Nas suas alegações, concluiu nos seguintes termos:
“A. Salvo o devido respeito, por opinião diversa, entende a Fazenda Pública que a sentença recorrida padece de erro de julgamento, dado que da prova produzida não se podem extrair as conclusões em que se alicerça a decisão proferida.
B. No caso em apreço, decidiu o douto Tribunal que o reinvestimento feito pelo ora recorrido foi reinvestido na aquisição de habitação própria e permanente, no entanto, salvo o devido respeito, não concorda a Fazenda Pública com tal entendimento
C. Salvo o devido respeito, que é muito, não pode a Fazenda Pública concordar com tal raciocínio e isto porque no caso de existir uma mudança de domicílio sem que tal seja comunicado à Administração Fiscal, a consequência é a respetiva ineficácia, enquanto tal comunicação não for feita - artigo 19º LGT.

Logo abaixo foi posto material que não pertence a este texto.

(** ** Errors and outcomes

    Go functions return a value and an [error]; a run-time fault (nil
    dereference, division by zero, slice bounds, [log.Panic]) unwinds the
    stack. [res] keeps the three apart. *)

Inductive error :=
  | Errorf (format : string) (args : list errarg)
  | SQLError (code : string) (args : list string)
  | NumError (fn : string) (input : string) (kind : string)
  | IOError (op : string)
with errarg :=
  | AStr (s : string)
  | AInt (z : Z)
  | AErr (e : error).

Inductive res (A : Type) :=
  | Ok (a : A)
  | Err (e : error)
  | Panic (msg : string).
Arguments Ok {A} a.
Arguments Err {A} e.
Arguments Panic {A} msg.

Definition res_bind {A B} (r : res A) (f : A -> res B) : res B :=
  match r with
  | Ok a => f a
  | Err e => Err e
  | Panic m => Panic m
  end.

(** [is_ok r]: the call returned with a nil error. *)
Definition is_ok {A} (r : res A) : bool :=
  match r with Ok _ => true | _ => false end.

(** ** The state monad of the methods

    A method on a pointer receiver mutates the receiver and may fail; what it
    wrote before failing stays written. [M S A] threads the receiver [S] and
    keeps it on every exit. *)

Definition M (S A : Type) : Type := S -> res A * S.

Definition ret {S A} (a : A) : M S A := fun s => (Ok a, s).
Definition throw {S A} (e : error) : M S A := fun s => (Err e, s).
Definition panic {S A} (m : string) : M S A := fun s => (Panic m, s).
Definition get {S} : M S S := fun s => (Ok s, s).
Definition modify {S} (f : S -> S) : M S unit := fun s => (Ok tt, f s).
Definition lift_res {S A} (r : res A) : M S A := fun s => (r, s).

Definition bind {S A B} (m : M S A) (f : A -> M S B) : M S B :=
  fun s =>
    match m s with
    | (Ok a, s') => f a s'
    | (Err e, s') => (Err e, s')
    | (Panic p, s') => (Panic p, s')
    end.

(** [if err := m; err != nil { ... }]: the error becomes a value, a panic
    keeps unwinding. *)
Definition attempt {S A} (m : M S A) : M S (A + error) :=
  fun s =>
    match m s with
    | (Ok a, s') => (Ok (inl a), s')
    | (Err e, s') => (Ok (inr e), s')
    | (Panic p, s') => (Panic p, s')
    end.

(** [defer f()] around [m]: [f] runs on every exit. *)
Definition finally {S A} (f : M S unit) (m : M S A) : M S A :=
  fun s =>
    match m s with
    | (r, s1) =>
      match f s1 with
      | (Panic p, s2) => (Panic p, s2)
      | (_, s2) => (r, s2)
      end
    end.

Declare Scope go_scope.
Delimit Scope go_scope with go.

Notation "'let*' x := c 'in' k" := (bind c (fun x => k))
  (at level 10, x pattern, k at level 200,
   format "'let*'  x  :=  c  'in' '//' k") : go_scope.
Notation "'let?' x := c 'in' k" := (res_bind c (fun x => k))
  (at level 10, x pattern, k at level 200,
   format "'let?'  x  :=  c  'in' '//' k") : go_scope.
Notation "c ;;; k" := (bind c (fun _ => k))
  (at level 199, right associativity, format "c ;;; '//' k") : go_scope.
Open Scope go_scope.

(** [for _, x := range l { f(x) }], stopping at the first failing body. *)
Fixpoint forM {S A} (l : list A) (f : A -> M S unit) : M S unit :=
  match l with
  | [] => ret tt
  | x :: l' => f x ;;; forM l' f
  end.

(** ** Machine integers *)

Definition two63 : Z := 9223372036854775808%Z.
Definition two64 : Z := 18446744073709551616%Z.
Definition max_uint64 : Z := 18446744073709551615%Z.

(** Two's-complement reduction to a signed [w]-bit integer. *)
Definition wrap_signed (w : Z) (z : Z) : Z :=
  ((z + 2 ^ (w - 1)) mod 2 ^ w - 2 ^ (w - 1))%Z.
(** Go [int] and [int64] on the 64-bit targets. *)
Definition int64 (z : Z) : Z := wrap_signed 64 z.
Definition int32 (z : Z) : Z := wrap_signed 32 z.
Definition uint64 (z : Z) : Z := (z mod two64)%Z.

(** ** Ranging over a Go map

    [for k, v := range m] visits every entry once, in an unspecified order:
    the order is a parameter, and every theorem holds for every order. *)

Class GoRange := {
  go_range : forall V, gmap string V -> list (string * V);
  go_range_perm : forall V (m : gmap string V), go_range V m ≡ₚ map_to_list m
}.
Arguments go_range {_ V} m.
Arguments go_range_perm {_ V} m.

Definition go_range_list : GoRange :=
  {| go_range := fun V m => map_to_list m;
     go_range_perm := fun V m => Permutation_refl (map_to_list m) |}.

(** ** Automation *)

Create HintDb neodb.

(** Case analysis on every [match] and [if] of hypotheses and goal. *)
Ltac split_match :=
  repeat (first
    [ case_match
    | match goal with H : (_, _) = (_, _) |- _ => injection H as; subst end ]);
  simplify_eq/=.

(** ** Shared lemmas *)

Lemma wrap_signed_id w z :
  (0 < w)%Z -> (- 2 ^ (w - 1) <= z < 2 ^ (w - 1))%Z -> wrap_signed w z = z.
Proof.
  intros Hw Hz. unfold wrap_signed.
  assert (2 ^ w = 2 * 2 ^ (w - 1))%Z as E.
  { rewrite <- Z.pow_succ_r by lia. f_equal. lia. }
  rewrite Z.mod_small; lia.
Qed.

Lemma int64_id z : (- two63 <= z < two63)%Z -> int64 z = z.
Proof. intros. apply wrap_signed_id; [lia|]. exact H. Qed.

Lemma int32_id z : (- 2147483648 <= z < 2147483648)%Z -> int32 z = z.
Proof. intros. apply wrap_signed_id; [lia|]. exact H. Qed.

Lemma uint64_add a b : uint64 (uint64 a + b) = uint64 (a + b).
Proof. unfold uint64. by rewrite Zplus_mod_idemp_l. Qed.

Lemma bind_ok_inv {S A B} (m : M S A) (f : A -> M S B) s b s' :
  bind m f s = (Ok b, s') ->
  exists a s1, m s = (Ok a, s1) /\ f a s1 = (Ok b, s').
Proof. unfold bind. destruct (m s) as [[] s1]; naive_solver. Qed.

Lemma bind_ok_run {S A B} (m : M S A) (f : A -> M S B) s a s1 :
  m s = (Ok a, s1) -> bind m f s = f a s1.
Proof. unfold bind. by intros ->. Qed.

Lemma bind_run {S A B} (m : M S A) (f : A -> M S B) s r s' :
  bind m f s = (r, s') ->
  (exists a s1, m s = (Ok a, s1) /\ f a s1 = (r, s')) \/
  (exists e, m s = (Err e, s') /\ r = Err e) \/
  (exists p, m s = (Panic p, s') /\ r = Panic p).
Proof. unfold bind. destruct (m s) as [[] s1]; naive_solver. Qed.

Lemma attempt_ok {S A} (m : M S A) s a s' :
  m s = (Ok a, s') -> attempt m s = (Ok (inl a), s').
Proof. unfold attempt. intros ->. done. Qed.

Lemma res_bind_ok_inv {A B} (r : res A) (f : A -> res B) b :
  res_bind r f = Ok b -> exists a, r = Ok a /\ f a = Ok b.
Proof. destruct r; naive_solver. Qed.

Lemma forM_app {S A} (l1 l2 : list A) (f : A -> M S unit) s :
  forM (l1 ++ l2) f s = (forM l1 f ;;; forM l2 f) s.
Proof.
  revert s. induction l1 as [|x l1 IH]; intros s; [done|].
  simpl. unfold bind. destruct (f x s) as [[] s1]; try done.
Qed.

(** An invariant of the body is an invariant of the loop. *)
Lemma forM_invariant {S A} (I : S -> Prop) (l : list A) (f : A -> M S unit) s r s' :
  (forall x s r s', x ∈ l -> I s -> f x s = (r, s') -> I s') ->
  I s -> forM l f s = (r, s') -> I s'.
Proof.
  revert s. induction l as [|x l IH]; intros s Hf HI; simpl.
  { intros [= _ <-]. done. }
  unfold bind. destruct (f x s) as [r1 s1] eqn:E.
  assert (I s1) by (eapply Hf; [by left|done..]).
  destruct r1; [|naive_solver..].
  intros. eapply IH; [|done..]. intros. eapply Hf; [by right|done..].
Qed.

Lemma elem_of_go_range `{GoRange} {V} (m : gmap string V) k v :
  (k, v) ∈ go_range m <-> m !! k = Some v.
Proof. by rewrite go_range_perm, elem_of_map_to_list. Qed.

Lemma NoDup_fst_go_range `{GoRange} {V} (m : gmap string V) : NoDup (go_range m).*1.
Proof. rewrite go_range_perm. apply NoDup_fst_map_to_list. Qed.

D. Ao contrário do entendimento do Tribunal a quo e salvo a devida vénia, não resultou provado que o Impugnante não morasse na casa do Estoril, mas sim que o Impugnante, ora recorrido, adquiriu uma casa no Porto e passava algum tempo nesta casa, deslocando-se com bastante frequência a Lisboa, devido aos negócios que mantinha.
E. No presente processo pretende-se descobrir o local onde se situa a habitação própria e permanente do impugnante, ora recorrido, tendo o douto Tribunal feito tábua rasa às provas inequívocas de que o domicílio do Impugnante se situava no Estoril, como é o caso da alteração do cartão de cidadão e as faturas da água e da luz, recebidas na morada do Estoril.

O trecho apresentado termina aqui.